Multi-electrode recordings in neural tissue contain the action potential waveforms of many closely spaced neurons. While we can observe the action potential waveforms, we cannot observe which neuron is the source for which waveform nor how many source neurons are being recorded. Current spike-sorting algorithms solve this problem by assuming a fixed number of source neurons and assigning the action potentials given this fixed number. We model the spike waveforms as an anisotropic Gaussian mixture model and present, as an alternative, a reversible-jump Markov chain Monte Carlo (MCMC) algorithm to simultaneously estimate the number of source neurons and to assign each action potential to a source. We derive this MCMC algorithm and illustrate its application using simulated three-dimensional data and real four-dimensional feature vectors extracted from tetrode recordings of rat entorhinal cortex neurons. In the analysis of the simulated data our algorithm finds the correct number of mixture components (sources) and classifies the action potential waveforms with minimal error. In the analysis of real data, our algorithm identifies clusters closely resembling those previously identified by a user-dependent graphical clustering procedure. Our findings suggest that a reversible-jump MCMC algorithm could offer a new strategy for designing automated spike-sorting algorithms.
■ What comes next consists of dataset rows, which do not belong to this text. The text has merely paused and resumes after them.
(** X14: excluding only names that are not keys of [bundle.data] keeps
    every entry: the call returns and the data is equal to what it was. *)
Theorem dehydrate_exclude_unknown st bundle (s : string) :
  truthy (GET (request (st bundle)) !! "include_fields") = false →
  GET (request (st bundle)) !! "exclude_fields" = Some s → s ≠ "" →
  (∀ k, k ∈ split comma s → data (st bundle) !! k = None) →
  ∃ st', dehydrate bundle st = (st', Ok bundle) ∧
         data (st' bundle) = data (st bundle).
Proof.
  intros Hinc Hexc Hs Hunknown.
  destruct (dehydrate_exclude st bundle s Hinc Hexc Hs) as (d & -> & Hd).
  eexists. split; [reflexivity|].
  rewrite store_set_same. cbn [data set_data].
  apply map_eq. intros k. rewrite Hd.
  destruct (decide (k ∈ split comma s)) as [Hk|Hk]; [|done].
  by rewrite Hunknown.
Qed.

End Laws.

(** *** The statements at concrete requests *)

Ltac listed_key H :=
  repeat (apply elem_of_cons in H as [->|H]);
  [..|by apply elem_of_nil in H]; eexists; vm_compute; reflexivity.

Lemma dehydrate_include_all_present_witness :
  ∃ st', dehydrate 0 (sample_store [("include_fields", "id,name,id")]) =
           (st', Ok 0) ∧
         dom (data (st' 0)) = list_to_set (split comma "id,name,id") ∧
         ∀ k, k ∈ split comma "id,name,id" →
              data (st' 0) !! k = sample_data !! k.
Proof.
  apply (dehydrate_include_all_present
           (sample_store [("include_fields", "id,name,id")]) 0 "id,name,id").
  - vm_compute; reflexivity.
  - discriminate.
  - intros k Hk. listed_key Hk.
Defined.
神经组织中的多电极记录包含许多紧密排列的神经元的动作电位波形。虽然我们可以观察到动作电位波形,但我们无法观察到哪个神经元是哪个波形的来源,也无法观察到正在记录的源神经元有多少个。当前的尖峰分类算法通过假设源神经元的数量固定并在这个固定数量的基础上分配动作电位来解决这个问题。我们将尖峰波形建模为一个各向异性高斯混合模型,并提出一种可逆跳跃马尔可夫链蒙特卡罗(MCMC)算法作为替代方案,以同时估计源神经元的数量并将每个动作电位分配给一个源。我们推导了这种MCMC算法,并使用模拟的三维数据和从大鼠内嗅皮层神经元的四通道记录中提取的真实四维特征向量来说明其应用。在对模拟数据的分析中,我们的算法找到了正确数量的混合成分(源),并以最小的误差对动作电位波形进行分类。在对真实数据的分析中,我们的算法识别出的聚类与之前通过用户依赖的图形聚类程序识别出的聚类非常相似。我们的研究结果表明,可逆跳跃MCMC算法可以为设计自动尖峰分类算法提供一种新策略。